▸ **Exercise**
Go through the records below and return each line that has "pose" in it.

▸ **Stored data**

====

(** The update when the cursor is past the last row: the first column
    does its reads (and its draw, at a tie) and the write raises. *)
Lemma update_loop_overrun {T} (w : world T) (zr : Z) (i : nat) :
  let s := self w in
  let n := cols s in
  let p := row_ (P s) i in
  shaped (rows s) n (A s) -> shaped (rows s) n (P s) ->
  np.index (rows s) (zr - 1) = Some i -> np.index (rows s) zr = None ->
  (1 <= n)%nat ->
  for_ (seq 0 n) (update_body zr n) w =
  Raised IndexError (set_drawn (drawn (random w) + if tie p n 0 then 1 else 0) w).
Proof.
  intros s n p HA HP Hi Hj Hn.
  pose proof (index_lt _ _ _ Hi) as Hilt.
  destruct (shaped_row _ _ _ i HA Hilt) as [Ha Hla].
  destruct (shaped_row _ _ _ i HP Hilt) as [Hp Hlp].
  assert (HlenA : length (A s) = rows s) by apply HA.
  assert (HlenP : length (P s) = rows s) by apply HP.
  destruct n as [|n'] eqn:En; [lia|]. rewrite <- En in *.
  replace (seq 0 n) with (0%nat :: seq 1 n') by (rewrite En; reflexivity).
  cbn [for_]. unfold bind at 1.
  assert (HiP : np.index (length (P s)) (zr - 1) = Some i) by (by rewrite HlenP).
  assert (HiA : np.index (length (A s)) (zr - 1) = Some i) by (by rewrite HlenA).
  assert (Hcoin : coins (random w) (ties p n 0) = stream (random w) (drawn (random w)))
    by (unfold coins; simpl; by rewrite Nat.add_0_r).
  rewrite (update_body_at w zr i n 0 p (row_ (A s) i) (coins (random w))
             HiP HiA Hp Hlp Ha Hla ltac:(lia) Hcoin).
  unfold A_set, np.setitem, set_drawn.
  cbn [self A P random stream drawn payoffs rows cols next]. fold s.
  by rewrite HlenA, Hj.
Qed.

Lemma index_none n z : (Z.of_nat n <= z) -> np.index n z = None.
Proof.
  intros H. unfold np.index.
  destruct (Z.leb_spec 0 z), (Z.ltb_spec z (Z.of_nat n)); try lia; simpl;
    destruct (Z.leb_spec (- Z.of_nat n) z), (Z.ltb_spec z 0); try lia; done.
Qed.

Lemma index_last n : (1 <= n)%nat -> np.index n (-1) = Some (n - 1)%nat.
Proof. intros H. apply (index_left n 0). lia. Qed.

Lemma engine_step_at {T} (table_of : T -> dict) (w : world T) (i j : nat) :
  wf (self w) -> total_table (table_of (payoffs (self w))) ->
  np.index (rows (self w)) (Z.of_nat (next (self w)) - 1) = Some i ->
  np.index (rows (self w)) (Z.of_nat (next (self w))) = Some j ->
  i <> j ->
  fits_row (table_of (payoffs (self w))) (row_ (A (self w)) i) (cols (self w)) ->
  let s := self w in
  let a := row_ (A s) i in
  let p := payoff_row (table_of (payoffs s)) a (cols s) in
  engine_step table_of w =
  Normal tt
    (World (Automaton (payoffs s) (rows s) (cols s)
                      (<[j := next_row p a (cols s) (coins (random w))]> (A s))
                      (<[i := p]> (P s)) (S (next s)))
           (Random (stream (random w)) (drawn (random w) + ties p (cols s) (cols s)))).
Proof.
  intros Hwf Htot Hi Hj Hne Hfit. cbv zeta.
  pose proof Hwf as (HA & HP & HB).
  pose proof (index_lt _ _ _ Hi) as Hilt. pose proof (index_lt _ _ _ Hj) as Hjlt.
  destruct (shaped_row _ _ _ i HP Hilt) as [Hp Hlp].
  destruct (shaped_row _ _ _ j HA Hjlt) as [Hb Hlb].
  unfold engine_step, bind, attr. unfold range.
  rewrite (payoff_loop_at _ w _ i (cols (self w)) Hwf Htot Hi ltac:(lia)
             (fun c Hc => fits_row_lookup _ _ _ c Hfit Hc)).
  rewrite take_drop_all by (by rewrite ?payoff_row_length).
  set (p := payoff_row (table_of (payoffs (self w))) (row_ (A (self w)) i) (cols (self w))).
  set (w1 := set_P (<[i := p]> (P (self w))) w).
  assert (HP1 : shaped (rows (self w1)) (cols (self w1)) (P (self w1))).
  { apply shaped_insert; [exact HP|apply payoff_row_length]. }
  pose proof (update_loop_at w1 (Z.of_nat (next (self w))) i j (cols (self w1))
                HA HP1 Hi Hj Hne ltac:(lia)) as H2.
  cbv zeta in H2. change (cols (self w1)) with (cols (self w)) in H2.
  rewrite H2. clear H2.
  rewrite take_drop_all by (by rewrite ?next_row_length).
  unfold next_incr, set_next, set_drawn, set_A, w1, set_P.
  cbn [self A P random stream drawn payoffs rows cols next].
  rewrite row_insert by (destruct HP as [-> _]; lia). reflexivity.
Qed.

Lemma engine_step_overrun {T} (table_of : T -> dict) (w : world T) :
  wf (self w) -> total_table (table_of (payoffs (self w))) ->
  next (self w) = rows (self w) -> (1 <= rows (self w))%nat -> (1 <= cols (self w))%nat ->
  fits_row (table_of (payoffs (self w))) (row_ (A (self w)) (rows (self w) - 1))
           (cols (self w)) ->
  let s := self w in
  let p := payoff_row (table_of (payoffs s)) (row_ (A s) (rows s - 1)) (cols s) in
  engine_step table_of w =
  Raised IndexError
    (World (Automaton (payoffs s) (rows s) (cols s) (A s)
                      (<[(rows s - 1)%nat := p]> (P s)) (next s))
           (Random (stream (random w))
                   (drawn (random w) + if tie p (cols s) 0 then 1 else 0))).
Proof.
  intros Hwf Htot Hn Hrows Hcols Hfit. cbv zeta.
  pose proof Hwf as (HA & HP & HB).
  assert (Hi : np.index (rows (self w)) (Z.of_nat (next (self w)) - 1)
               = Some (rows (self w) - 1)%nat).
  { rewrite Hn. replace (Z.of_nat (rows (self w)) - 1)
      with (Z.of_nat (rows (self w) - 1)) by lia. apply index_nat. lia. }
  assert (Hj : np.index (rows (self w)) (Z.of_nat (next (self w))) = None)
    by (apply index_none; lia).
  destruct (shaped_row _ _ _ (rows (self w) - 1)%nat HP ltac:(lia)) as [Hp Hlp].
  unfold engine_step, bind, attr. unfold range.
  rewrite (payoff_loop_at _ w _ _ (cols (self w)) Hwf Htot Hi ltac:(lia)
             (fun c Hc => fits_row_lookup _ _ _ c Hfit Hc)).
  rewrite take_drop_all by (by rewrite ?payoff_row_length).
  set (p := payoff_row (table_of (payoffs (self w)))
                       (row_ (A (self w)) (rows (self w) - 1)) (cols (self w))).
  set (w1 := set_P (<[(rows (self w) - 1)%nat := p]> (P (self w))) w).
  assert (HP1 : shaped (rows (self w1)) (cols (self w1)) (P (self w1))).
  { apply shaped_insert; [exact HP|apply payoff_row_length]. }
  pose proof (update_loop_overrun w1 (Z.of_nat (next (self w))) _ HA HP1 Hi Hj Hcols) as H2.
  cbv zeta in H2. change (cols (self w1)) with (cols (self w)) in H2.
  rewrite H2. clear H2.
  unfold set_drawn, w1, set_P.
  cbn [self A P random stream drawn payoffs rows cols next].
  rewrite row_insert by (destruct HP as [-> _]; lia). reflexivity.
Qed.


(** X1. [step] with the cursor on [rows] (the state [loop] leaves) always
    raises, and leaves [A], the cursor and every row of [P] but the last as
    they were.  When the exception is [IndexError] the payoff loop has
    completed and the first column of the update has done its reads: for
    payoffs within [float_exact], row [rows-1] of [P] holds the stored
    payoffs of row [rows-1] of [A], and the random source has advanced by
    one draw exactly when column 0 is at a tie.  The only other exception is
    the [OverflowError] of a store in the payoff loop. *)
Theorem step_at_last_row_raises (w : world HawkDove1D.params) :
  wf (self w) ->
  next (self w) = rows (self w) ->
  (1 <= rows (self w))%nat -> (1 <= cols (self w))%nat ->
  exists e w', HawkDove1D.step w = Raised e w' /\
    let s := self w in
    let s' := self w' in
    let p := payoff_row (HawkDove1D.table (payoffs s)) (row_ (A s) (rows s - 1)) (cols s) in
    (e = IndexError \/ e = OverflowError) /\
    A s' = A s /\ next s' = next s /\
    payoffs s' = payoffs s /\ rows s' = rows s /\ cols s' = cols s /\
    (forall i, i <> (rows s - 1)%nat -> P s' !! i = P s !! i) /\
    stream (random w') = stream (random w) /\
    (e = IndexError -> float_exact (payoffs s) ->
     P s' = <[(rows s - 1)%nat := p]> (P s) /\
     drawn (random w') = (drawn (random w) + if tie p (cols s) 0 then 1 else 0)%nat).
Proof.
  intros Hwf Hn Hrows Hcols.
  assert (Hi : np.index (rows (self w)) (Z.of_nat (next (self w)) - 1)
               = Some (rows (self w) - 1)%nat) by (rewrite Hn; apply index_above; lia).
  rewrite HawkDove1D_step_engine.
  destruct (engine_step_cases HawkDove1D.table w _ Hwf (HawkDove1D_table_total _) Hi)
    as [Hfit|(j & Hj & Hraise)].
  - eexists _, _. split.
    + by apply engine_step_overrun; [|apply HawkDove1D_table_total|..].
    + cbv zeta. cbn [self A P random stream drawn payoffs rows cols next].
      split; [by left|]. repeat split.
      intros i Hne. by rewrite list_lookup_insert_ne.
  - eexists _, _. split; [exact Hraise|].
    cbv zeta. unfold set_P. cbn [self A P random stream drawn payoffs rows cols next].
    split; [by right|]. repeat split; try done.
    intros i Hne. by rewrite list_lookup_insert_ne.
Qed.

Lemma step_at_last_row_raises_witness :
  exists e w', HawkDove1D.step (final (HawkDove1D.loop demo)) = Raised e w' /\
               A (self w') = A (self (final (HawkDove1D.loop demo))).
Proof.
  assert (Hwf : wf (self (final (HawkDove1D.loop demo)))) by by_decide.
  assert (Hn : next (self (final (HawkDove1D.loop demo)))
               = rows (self (final (HawkDove1D.loop demo)))) by reflexivity.
  assert (Hr : (1 <= rows (self (final (HawkDove1D.loop demo))))%nat) by (vm_compute; lia).
  assert (Hc : (1 <= cols (self (final (HawkDove1D.loop demo))))%nat) by (vm_compute; lia).
  destruct (step_at_last_row_raises _ Hwf Hn Hr Hc) as (e & w' & Hs & _ & HA & _).
  exists e, w'. split; [exact Hs|exact HA].
Defined.



(** X16. [step] before any initialization (cursor 0, at least two rows),
    when it returns: [row-1] is index [-1], so the payoffs are those of the
    last row of [A], they are stored in the last row of [P] (for payoffs
    within [float_exact], the stored table values), and row 0 of [A] is
    derived from the last row. *)
Theorem step_before_init_reads_last_row (w w' : world HawkDove1D.params) :
  wf (self w) ->
  next (self w) = 0%nat ->
  (2 <= rows (self w))%nat ->
  HawkDove1D.step w = Normal tt w' ->
    let s := self w in
    let s' := self w' in
    let a := row_ (A s) (rows s - 1) in
    let p := row_ (P s') (rows s - 1) in
    next s' = 1%nat /\
    (forall i, i <> (rows s - 1)%nat -> P s' !! i = P s !! i) /\
    A s' = <[0%nat := next_row p a (cols s) (coins (random w))]> (A s) /\
    (float_exact (payoffs s) ->
     p = payoff_row (HawkDove1D.table (payoffs s)) a (cols s)).
Proof.
  intros Hwf Hn Hrows Hstep.
  assert (Hi : np.index (rows (self w)) (Z.of_nat (next (self w)) - 1)
               = Some (rows (self w) - 1)%nat) by (rewrite Hn; apply index_last; lia).
  assert (Hj : np.index (rows (self w)) (Z.of_nat (next (self w))) = Some 0%nat)
    by (rewrite Hn; apply (index_nat _ 0); lia).
  rewrite HawkDove1D_step_engine in Hstep.
  destruct (engine_step_cases HawkDove1D.table w _ Hwf (HawkDove1D_table_total _) Hi)
    as [Hfit|(j & _ & Hraise)]; [|congruence].
  rewrite (engine_step_at HawkDove1D.table w _ 0 Hwf (HawkDove1D_table_total _) Hi Hj
             ltac:(lia) Hfit) in Hstep.
  injection Hstep as <-. destruct Hwf as (_ & [HlP _] & _).
  cbv zeta. cbn [self A P random stream drawn payoffs rows cols next].
  rewrite row_insert by lia. rewrite Hn. repeat split.
  intros i Hne. by rewrite list_lookup_insert_ne.
Qed.

Lemma step_before_init_reads_last_row_witness :
  let w := World (HawkDove1D.__init__ (2, 3) 3 None) no_flips in
  A (self (final (HawkDove1D.step w))) = np.zeros 3 7 /\
  row_ (P (self (final (HawkDove1D.step w)))) 2 = [2; 2; 2; 2; 2; 2; 2].
Proof.
  cbv zeta.
  assert (Hwf : wf (HawkDove1D.__init__ (2, 3) 3 None)) by by_decide.
  assert (Hstep : HawkDove1D.step (World (HawkDove1D.__init__ (2, 3) 3 None) no_flips)
                  = Normal tt (final (HawkDove1D.step
                                        (World (HawkDove1D.__init__ (2, 3) 3 None) no_flips))))
    by (vm_compute; reflexivity).
  destruct (step_before_init_reads_last_row
              (World (HawkDove1D.__init__ (2, 3) 3 None) no_flips) _ Hwf eq_refl
              ltac:(vm_compute; lia) Hstep) as (_ & _ & HA & HP).
  split; [rewrite HA; reflexivity|].
  refine (eq_trans (HP _) _); [by_decide|reflexivity].
Defined.

Lemma times_stuck {T} (m : M T unit) e k j : forall w wk w',
  times k m w = Normal tt wk -> m wk = Raised e w' ->
  times (k + S j) m w = Raised e w'.
Proof.
  induction k as [|k IH]; intros w wk w' Hrun Hm.
  - simpl in Hrun. injection Hrun as <-. simpl. unfold bind. by rewrite Hm.
  - simpl in *. unfold bind in *.
    destruct (m w) as [[] w1|e1 w1]; [|discriminate]. by apply (IH w1 wk).
Qed.

Lemma times_raised {T} (m : M T unit) e k j : forall w w',
  times k m w = Raised e w' -> times (k + j) m w = Raised e w'.
Proof.
  induction k as [|k IH]; intros w w' Hrun; [discriminate|].
  simpl in *. unfold bind in *.
  destruct (m w) as [[] w1|e1 w1]; [by apply IH|done].
Qed.

(** [k] steps that stay on the grid: they all return, or one of them
    raises [OverflowError]; the rows of [A] above the first cursor are not
    touched. *)
Lemma HawkDove1D_times_run (w : world HawkDove1D.params) k :
  wf (self w) -> (1 <= next (self w))%nat -> (next (self w) + k <= rows (self w))%nat ->
  (exists wk, times k HawkDove1D.step w = Normal tt wk /\
     wf (self wk) /\ next (self wk) = (next (self w) + k)%nat /\
     rows (self wk) = rows (self w) /\ cols (self wk) = cols (self w) /\
     (forall i, (i < next (self w))%nat -> A (self wk) !! i = A (self w) !! i)) \/
  (exists w', times k HawkDove1D.step w = Raised OverflowError w' /\
     (forall i, (i < next (self w))%nat -> A (self w') !! i = A (self w) !! i)).
Proof.
  intros Hwf H1. induction k as [|k IH]; intros Hk.
  - left. exists w. split; [done|]. split; [done|]. split; [lia|]. by repeat split.
  - rewrite times_snoc.
    destruct IH as [(wk & Hrun & Hwfk & Hn & Hr & Hc & HA)|(w' & Hrun & HA)]; [lia| |].
    + rewrite Hrun.
      destruct (HawkDove1D.step wk) as [[] w1|e w1] eqn:Hstep.
      * destruct (HawkDove1D_step_returned wk w1 Hwfk ltac:(lia) Hstep) as [_ ->].
        left. eexists. split; [reflexivity|].
        split; [by apply step_spec_wf|].
        unfold step_spec. cbn [self A P random stream drawn payoffs rows cols next].
        split; [lia|]. split; [done|]. split; [done|].
        intros i Hi. rewrite list_lookup_insert_ne by lia. by apply HA.
      * destruct (HawkDove1D_step_raised wk w1 e Hwfk ltac:(lia) Hstep) as (-> & row & ->).
        right. eexists. split; [reflexivity|]. exact HA.
    + rewrite Hrun. right. eexists. split; [reflexivity|]. exact HA.
Qed.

====

▸ **Finished exercise**
  pose proof (index_lt _ _ _ Hi) as Hilt.
  pose proof Hwf as (HA & HP & HB).
  pose proof (index_lt _ _ _ Hi) as Hilt. pose proof (index_lt _ _ _ Hj) as Hjlt.
  pose proof (update_loop_at w1 (Z.of_nat (next (self w))) i j (cols (self w1))
  pose proof Hwf as (HA & HP & HB).
  pose proof (update_loop_overrun w1 (Z.of_nat (next (self w))) _ HA HP1 Hi Hj Hcols) as H2.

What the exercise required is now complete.